> [Problem to solve]: Reproduce the records word for word, from the first line to the line containing "eexists. split; [reflexivity".

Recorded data
┌──

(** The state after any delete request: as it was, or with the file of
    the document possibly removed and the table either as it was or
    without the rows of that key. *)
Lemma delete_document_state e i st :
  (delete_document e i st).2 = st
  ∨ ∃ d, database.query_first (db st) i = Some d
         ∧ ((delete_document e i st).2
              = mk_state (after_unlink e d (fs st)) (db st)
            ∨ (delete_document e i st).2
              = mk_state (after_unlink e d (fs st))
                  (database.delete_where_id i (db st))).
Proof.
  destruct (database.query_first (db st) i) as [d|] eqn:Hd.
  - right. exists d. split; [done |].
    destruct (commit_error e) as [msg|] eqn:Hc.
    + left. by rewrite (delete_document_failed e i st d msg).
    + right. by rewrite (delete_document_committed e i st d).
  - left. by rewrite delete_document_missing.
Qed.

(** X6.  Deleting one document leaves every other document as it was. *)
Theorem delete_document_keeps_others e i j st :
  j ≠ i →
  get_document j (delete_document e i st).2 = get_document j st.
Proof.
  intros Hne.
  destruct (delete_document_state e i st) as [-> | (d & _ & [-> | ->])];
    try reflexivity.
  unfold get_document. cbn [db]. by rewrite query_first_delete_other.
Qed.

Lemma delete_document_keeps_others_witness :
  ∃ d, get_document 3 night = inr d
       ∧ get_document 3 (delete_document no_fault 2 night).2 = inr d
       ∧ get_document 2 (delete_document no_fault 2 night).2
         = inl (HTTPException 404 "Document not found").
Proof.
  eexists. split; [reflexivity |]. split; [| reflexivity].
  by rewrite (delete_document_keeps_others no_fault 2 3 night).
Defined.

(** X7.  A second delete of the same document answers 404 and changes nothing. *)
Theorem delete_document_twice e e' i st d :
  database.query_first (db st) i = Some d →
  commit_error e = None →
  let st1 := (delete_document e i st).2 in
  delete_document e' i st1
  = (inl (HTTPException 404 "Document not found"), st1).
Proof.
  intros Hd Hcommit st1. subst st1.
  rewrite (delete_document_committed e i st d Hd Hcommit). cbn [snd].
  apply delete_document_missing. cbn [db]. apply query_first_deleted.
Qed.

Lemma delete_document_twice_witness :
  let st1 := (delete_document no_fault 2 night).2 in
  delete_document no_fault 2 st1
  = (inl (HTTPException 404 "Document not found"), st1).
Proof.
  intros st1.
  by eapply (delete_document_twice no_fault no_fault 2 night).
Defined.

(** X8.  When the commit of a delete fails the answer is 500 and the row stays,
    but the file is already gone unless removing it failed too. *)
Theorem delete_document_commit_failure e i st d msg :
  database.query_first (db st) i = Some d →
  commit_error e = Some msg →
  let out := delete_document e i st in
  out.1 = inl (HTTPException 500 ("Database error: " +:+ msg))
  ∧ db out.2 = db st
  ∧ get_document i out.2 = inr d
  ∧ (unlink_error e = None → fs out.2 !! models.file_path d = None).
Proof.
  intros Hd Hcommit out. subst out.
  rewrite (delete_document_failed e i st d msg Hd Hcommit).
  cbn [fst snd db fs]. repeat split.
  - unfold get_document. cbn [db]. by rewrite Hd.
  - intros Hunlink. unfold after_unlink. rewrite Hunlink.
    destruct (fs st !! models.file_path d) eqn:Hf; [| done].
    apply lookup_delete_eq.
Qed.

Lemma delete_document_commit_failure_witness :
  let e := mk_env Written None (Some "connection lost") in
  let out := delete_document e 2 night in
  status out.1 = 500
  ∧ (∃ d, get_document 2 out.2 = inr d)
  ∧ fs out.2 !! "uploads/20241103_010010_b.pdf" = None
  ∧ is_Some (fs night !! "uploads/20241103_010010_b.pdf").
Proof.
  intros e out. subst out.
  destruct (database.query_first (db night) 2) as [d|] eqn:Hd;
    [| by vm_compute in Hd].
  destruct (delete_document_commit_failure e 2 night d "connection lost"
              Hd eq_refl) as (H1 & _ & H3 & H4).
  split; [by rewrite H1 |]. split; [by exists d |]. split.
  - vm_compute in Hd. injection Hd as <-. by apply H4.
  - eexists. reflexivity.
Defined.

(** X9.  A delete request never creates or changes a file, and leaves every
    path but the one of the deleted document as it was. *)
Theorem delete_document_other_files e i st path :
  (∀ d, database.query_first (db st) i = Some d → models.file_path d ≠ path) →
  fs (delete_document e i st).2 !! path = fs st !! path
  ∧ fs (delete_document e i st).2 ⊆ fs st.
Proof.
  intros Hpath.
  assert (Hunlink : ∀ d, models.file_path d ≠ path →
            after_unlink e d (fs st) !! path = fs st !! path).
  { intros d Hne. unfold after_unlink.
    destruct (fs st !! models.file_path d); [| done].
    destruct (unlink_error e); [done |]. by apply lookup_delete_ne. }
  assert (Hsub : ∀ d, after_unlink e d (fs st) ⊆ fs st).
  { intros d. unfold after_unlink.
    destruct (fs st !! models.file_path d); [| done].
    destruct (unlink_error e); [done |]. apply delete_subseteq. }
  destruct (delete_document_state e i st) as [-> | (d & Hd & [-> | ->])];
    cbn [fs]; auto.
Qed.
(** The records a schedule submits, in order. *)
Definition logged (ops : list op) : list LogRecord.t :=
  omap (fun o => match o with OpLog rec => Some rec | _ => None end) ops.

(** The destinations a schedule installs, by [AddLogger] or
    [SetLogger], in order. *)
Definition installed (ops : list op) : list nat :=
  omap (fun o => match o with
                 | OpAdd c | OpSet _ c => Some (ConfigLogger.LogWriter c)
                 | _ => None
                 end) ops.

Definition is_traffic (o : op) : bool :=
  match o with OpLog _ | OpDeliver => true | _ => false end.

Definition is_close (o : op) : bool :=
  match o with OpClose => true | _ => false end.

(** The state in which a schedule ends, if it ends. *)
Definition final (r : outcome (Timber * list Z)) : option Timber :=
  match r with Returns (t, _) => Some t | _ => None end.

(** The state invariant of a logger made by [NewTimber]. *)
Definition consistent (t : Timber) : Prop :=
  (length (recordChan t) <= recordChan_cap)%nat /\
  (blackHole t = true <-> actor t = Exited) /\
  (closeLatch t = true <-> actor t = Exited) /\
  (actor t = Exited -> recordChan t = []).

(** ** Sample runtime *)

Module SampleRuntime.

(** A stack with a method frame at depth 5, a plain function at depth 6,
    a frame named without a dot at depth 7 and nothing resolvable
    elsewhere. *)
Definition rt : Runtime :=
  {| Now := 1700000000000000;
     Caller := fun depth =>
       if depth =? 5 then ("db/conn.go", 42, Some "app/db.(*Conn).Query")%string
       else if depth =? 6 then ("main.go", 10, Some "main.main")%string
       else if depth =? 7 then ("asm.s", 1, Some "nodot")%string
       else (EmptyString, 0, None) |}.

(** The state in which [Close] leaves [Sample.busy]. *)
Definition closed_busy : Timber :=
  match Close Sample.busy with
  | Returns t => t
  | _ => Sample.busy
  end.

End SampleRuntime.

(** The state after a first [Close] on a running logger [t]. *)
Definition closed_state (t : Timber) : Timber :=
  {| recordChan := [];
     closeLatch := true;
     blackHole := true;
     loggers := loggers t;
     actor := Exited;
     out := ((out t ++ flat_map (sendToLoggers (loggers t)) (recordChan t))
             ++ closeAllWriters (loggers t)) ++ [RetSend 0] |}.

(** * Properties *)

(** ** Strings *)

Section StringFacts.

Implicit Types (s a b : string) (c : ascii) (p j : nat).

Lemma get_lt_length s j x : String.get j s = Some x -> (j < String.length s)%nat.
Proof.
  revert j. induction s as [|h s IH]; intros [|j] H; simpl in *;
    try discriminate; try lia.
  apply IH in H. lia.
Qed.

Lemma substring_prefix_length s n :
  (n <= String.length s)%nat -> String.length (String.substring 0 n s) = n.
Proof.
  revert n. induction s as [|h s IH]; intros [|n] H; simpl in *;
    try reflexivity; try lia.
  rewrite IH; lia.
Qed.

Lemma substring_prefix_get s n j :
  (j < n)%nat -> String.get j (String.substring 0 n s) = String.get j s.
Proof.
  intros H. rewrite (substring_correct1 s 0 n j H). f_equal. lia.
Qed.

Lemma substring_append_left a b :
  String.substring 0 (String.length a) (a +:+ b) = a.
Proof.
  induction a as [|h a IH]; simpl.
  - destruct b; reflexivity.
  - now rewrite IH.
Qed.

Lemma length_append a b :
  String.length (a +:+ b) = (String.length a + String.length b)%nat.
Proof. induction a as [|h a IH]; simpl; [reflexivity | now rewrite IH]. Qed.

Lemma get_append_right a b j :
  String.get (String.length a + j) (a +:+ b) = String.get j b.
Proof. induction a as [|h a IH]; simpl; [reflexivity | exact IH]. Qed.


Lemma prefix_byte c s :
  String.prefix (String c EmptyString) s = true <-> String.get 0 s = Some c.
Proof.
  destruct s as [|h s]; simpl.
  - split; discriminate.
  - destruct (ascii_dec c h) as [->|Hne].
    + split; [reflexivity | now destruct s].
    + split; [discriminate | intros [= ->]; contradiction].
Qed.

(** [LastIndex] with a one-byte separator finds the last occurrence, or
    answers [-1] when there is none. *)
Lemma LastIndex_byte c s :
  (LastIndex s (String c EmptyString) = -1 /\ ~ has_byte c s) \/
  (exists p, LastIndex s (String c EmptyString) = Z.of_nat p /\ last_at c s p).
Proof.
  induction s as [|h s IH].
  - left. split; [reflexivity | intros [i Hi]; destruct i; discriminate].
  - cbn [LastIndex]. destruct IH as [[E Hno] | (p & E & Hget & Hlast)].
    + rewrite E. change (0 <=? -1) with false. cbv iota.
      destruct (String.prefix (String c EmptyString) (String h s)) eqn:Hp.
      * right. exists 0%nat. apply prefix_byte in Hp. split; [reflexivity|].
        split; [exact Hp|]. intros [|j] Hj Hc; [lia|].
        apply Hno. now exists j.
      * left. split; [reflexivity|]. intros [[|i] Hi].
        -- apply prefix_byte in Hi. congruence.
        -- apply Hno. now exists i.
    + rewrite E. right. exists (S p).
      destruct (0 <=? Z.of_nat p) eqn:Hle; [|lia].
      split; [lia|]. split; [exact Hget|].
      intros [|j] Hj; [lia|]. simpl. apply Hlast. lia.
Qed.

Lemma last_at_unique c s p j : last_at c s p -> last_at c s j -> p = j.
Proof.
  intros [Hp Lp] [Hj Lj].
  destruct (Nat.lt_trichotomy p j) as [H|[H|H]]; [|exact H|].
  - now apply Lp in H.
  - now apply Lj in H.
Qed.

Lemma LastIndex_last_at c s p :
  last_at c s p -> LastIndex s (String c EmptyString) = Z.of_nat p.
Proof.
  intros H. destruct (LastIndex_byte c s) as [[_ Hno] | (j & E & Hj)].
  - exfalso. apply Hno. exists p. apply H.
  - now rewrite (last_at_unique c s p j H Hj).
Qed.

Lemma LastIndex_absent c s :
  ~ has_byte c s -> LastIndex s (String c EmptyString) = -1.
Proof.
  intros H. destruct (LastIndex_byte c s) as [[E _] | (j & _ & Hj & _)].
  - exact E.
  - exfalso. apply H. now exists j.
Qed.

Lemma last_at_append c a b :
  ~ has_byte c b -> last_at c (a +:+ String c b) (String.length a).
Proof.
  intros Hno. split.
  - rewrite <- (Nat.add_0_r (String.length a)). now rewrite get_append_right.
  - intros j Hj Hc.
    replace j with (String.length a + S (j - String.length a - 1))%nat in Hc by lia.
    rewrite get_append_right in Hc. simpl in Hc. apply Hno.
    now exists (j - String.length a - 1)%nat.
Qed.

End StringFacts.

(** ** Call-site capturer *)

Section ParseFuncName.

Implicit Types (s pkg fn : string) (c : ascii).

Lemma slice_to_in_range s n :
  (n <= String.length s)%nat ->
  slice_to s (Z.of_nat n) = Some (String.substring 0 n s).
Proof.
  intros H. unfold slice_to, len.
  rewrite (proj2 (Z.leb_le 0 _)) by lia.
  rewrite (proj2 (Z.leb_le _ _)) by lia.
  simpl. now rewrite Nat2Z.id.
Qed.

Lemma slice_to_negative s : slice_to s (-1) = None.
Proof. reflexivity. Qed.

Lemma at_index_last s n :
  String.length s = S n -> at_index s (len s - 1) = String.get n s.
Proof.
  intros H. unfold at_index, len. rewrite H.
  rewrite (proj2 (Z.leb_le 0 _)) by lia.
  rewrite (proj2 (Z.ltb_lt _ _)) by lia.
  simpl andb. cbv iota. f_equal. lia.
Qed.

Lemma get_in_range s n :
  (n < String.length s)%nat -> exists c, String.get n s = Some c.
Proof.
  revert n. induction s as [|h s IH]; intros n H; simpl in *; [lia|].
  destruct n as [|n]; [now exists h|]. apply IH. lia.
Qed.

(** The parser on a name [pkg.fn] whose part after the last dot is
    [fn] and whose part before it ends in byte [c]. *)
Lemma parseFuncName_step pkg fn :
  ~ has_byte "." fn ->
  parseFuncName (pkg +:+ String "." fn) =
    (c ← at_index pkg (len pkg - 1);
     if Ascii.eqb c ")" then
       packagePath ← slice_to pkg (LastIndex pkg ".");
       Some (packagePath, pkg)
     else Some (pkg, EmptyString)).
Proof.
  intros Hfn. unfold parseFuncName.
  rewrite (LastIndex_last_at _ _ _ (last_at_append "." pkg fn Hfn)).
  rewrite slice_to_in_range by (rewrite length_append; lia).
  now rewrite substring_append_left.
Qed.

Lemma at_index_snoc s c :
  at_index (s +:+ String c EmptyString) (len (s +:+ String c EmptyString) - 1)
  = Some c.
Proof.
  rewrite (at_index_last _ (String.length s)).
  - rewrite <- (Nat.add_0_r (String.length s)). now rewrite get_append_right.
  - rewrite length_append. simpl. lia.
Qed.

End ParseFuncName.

└──

> [Task response]:
(** The state after any delete request: as it was, or with the file of
    the document possibly removed and the table either as it was or
    without the rows of that key. *)
Lemma delete_document_state e i st :
  (delete_document e i st).2 = st
  ∨ ∃ d, database.query_first (db st) i = Some d
         ∧ ((delete_document e i st).2
              = mk_state (after_unlink e d (fs st)) (db st)
            ∨ (delete_document e i st).2
              = mk_state (after_unlink e d (fs st))
                  (database.delete_where_id i (db st))).
Proof.
  destruct (database.query_first (db st) i) as [d|] eqn:Hd.
  - right. exists d. split; [done |].
    destruct (commit_error e) as [msg|] eqn:Hc.
    + left. by rewrite (delete_document_failed e i st d msg).
    + right. by rewrite (delete_document_committed e i st d).
  - left. by rewrite delete_document_missing.
Qed.

(** X6.  Deleting one document leaves every other document as it was. *)
Theorem delete_document_keeps_others e i j st :
  j ≠ i →
  get_document j (delete_document e i st).2 = get_document j st.
Proof.
  intros Hne.
  destruct (delete_document_state e i st) as [-> | (d & _ & [-> | ->])];
    try reflexivity.
  unfold get_document. cbn [db]. by rewrite query_first_delete_other.
Qed.

Lemma delete_document_keeps_others_witness :
  ∃ d, get_document 3 night = inr d
       ∧ get_document 3 (delete_document no_fault 2 night).2 = inr d
       ∧ get_document 2 (delete_document no_fault 2 night).2
         = inl (HTTPException 404 "Document not found").
Proof.
  eexists. split; [reflexivity |]. split; [| reflexivity].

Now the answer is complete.